▸ BRIEF:
Output exactly the lines below, starting with the line that has "(** The changes" and going on through the line that has "Definition prepare_matching (local", both included, and no other lines.

▸ SOURCE RECORDS:
(* ===== verification/ToolRuntimes.v ===== *)
(** * The command and the patch tool

    How a call of [exec_command] or [apply_patch] reaches the orchestrator:
    core/src/safety.rs (whether a patch may be applied without asking),
    core/src/apply_patch.rs, the permissions of a call in tools/handlers/mod.rs,
    tools/handlers/apply_patch.rs and unified_exec/exec_command.rs, and the tools
    themselves in tools/runtimes/. The matcher for local paths (which follows
    links), the conversions to the host's path type and the heuristics that
    recognize a denial in the output are parameters. *)

From S2P Require Import Prelude RustStr PathUri Permissions PermissionTransforms.
From S2P Require Import ShellSyntax ExecApproval Interaction ExecutorPolicy ToolSandbox ToolApprovals Orchestrator.

Section Runtimes.
Context {UL : UrlLib} {GL : GlobLib} {SG : ShellGrammar} {SQ : ShellQuoting} {Value Output Out IoError : Type}.

(** ** Patches *)

Inductive ApplyPatchFileChange :=
| AddChange (content : str)
| DeleteChange (content : str)
| UpdateChange (unified_diff : str) (move_path : option Url) (new_content : str).
(** The changes by path, in the order of the iteration *)
Record ApplyPatchAction := mkPatchAction { changes : list (Url * ApplyPatchFileChange); patch : str; patch_cwd : Url }.

Inductive SafetyCheck := AutoApprove | AskUserFirst | Reject (reason : str).
Inductive PatchSandboxRoute := ExecutorManaged | Platform (level : WindowsSandboxLevel).

Record PatchPolicyMatcher := mkMatcher {
  configured_policy : FileSystemSandboxPolicy;
  matcher_context : FileSystemSandboxPolicyContext;
  sandbox_route : PatchSandboxRoute;
  local_matching : option (Url -> result IoError bool);
}.

Definition prepare_matching (local : FileSystemSandboxPolicy -> FileSystemSandboxPolicyContext -> result IoError (Url -> result IoError bool))
    (route : PatchSandboxRoute) (policy : FileSystemSandboxPolicy) (ctx : FileSystemSandboxPolicyContext)
    : result IoError PatchPolicyMatcher :=
  match route with
  | Platform _ => matching ← local policy ctx; Ok (mkMatcher policy ctx route (Some matching))
  | ExecutorManaged => Ok (mkMatcher policy ctx route None)
  end.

▸ SOLUTION FOR THIS EXERCISE:
(** The changes by path, in the order of the iteration *)
Record ApplyPatchAction := mkPatchAction { changes : list (Url * ApplyPatchFileChange); patch : str; patch_cwd : Url }.

Inductive SafetyCheck := AutoApprove | AskUserFirst | Reject (reason : str).
Inductive PatchSandboxRoute := ExecutorManaged | Platform (level : WindowsSandboxLevel).

Record PatchPolicyMatcher := mkMatcher {
  configured_policy : FileSystemSandboxPolicy;
  matcher_context : FileSystemSandboxPolicyContext;
  sandbox_route : PatchSandboxRoute;
  local_matching : option (Url -> result IoError bool);
}.

Definition prepare_matching (local : FileSystemSandboxPolicy -> FileSystemSandboxPolicyContext -> result IoError (Url -> result IoError bool))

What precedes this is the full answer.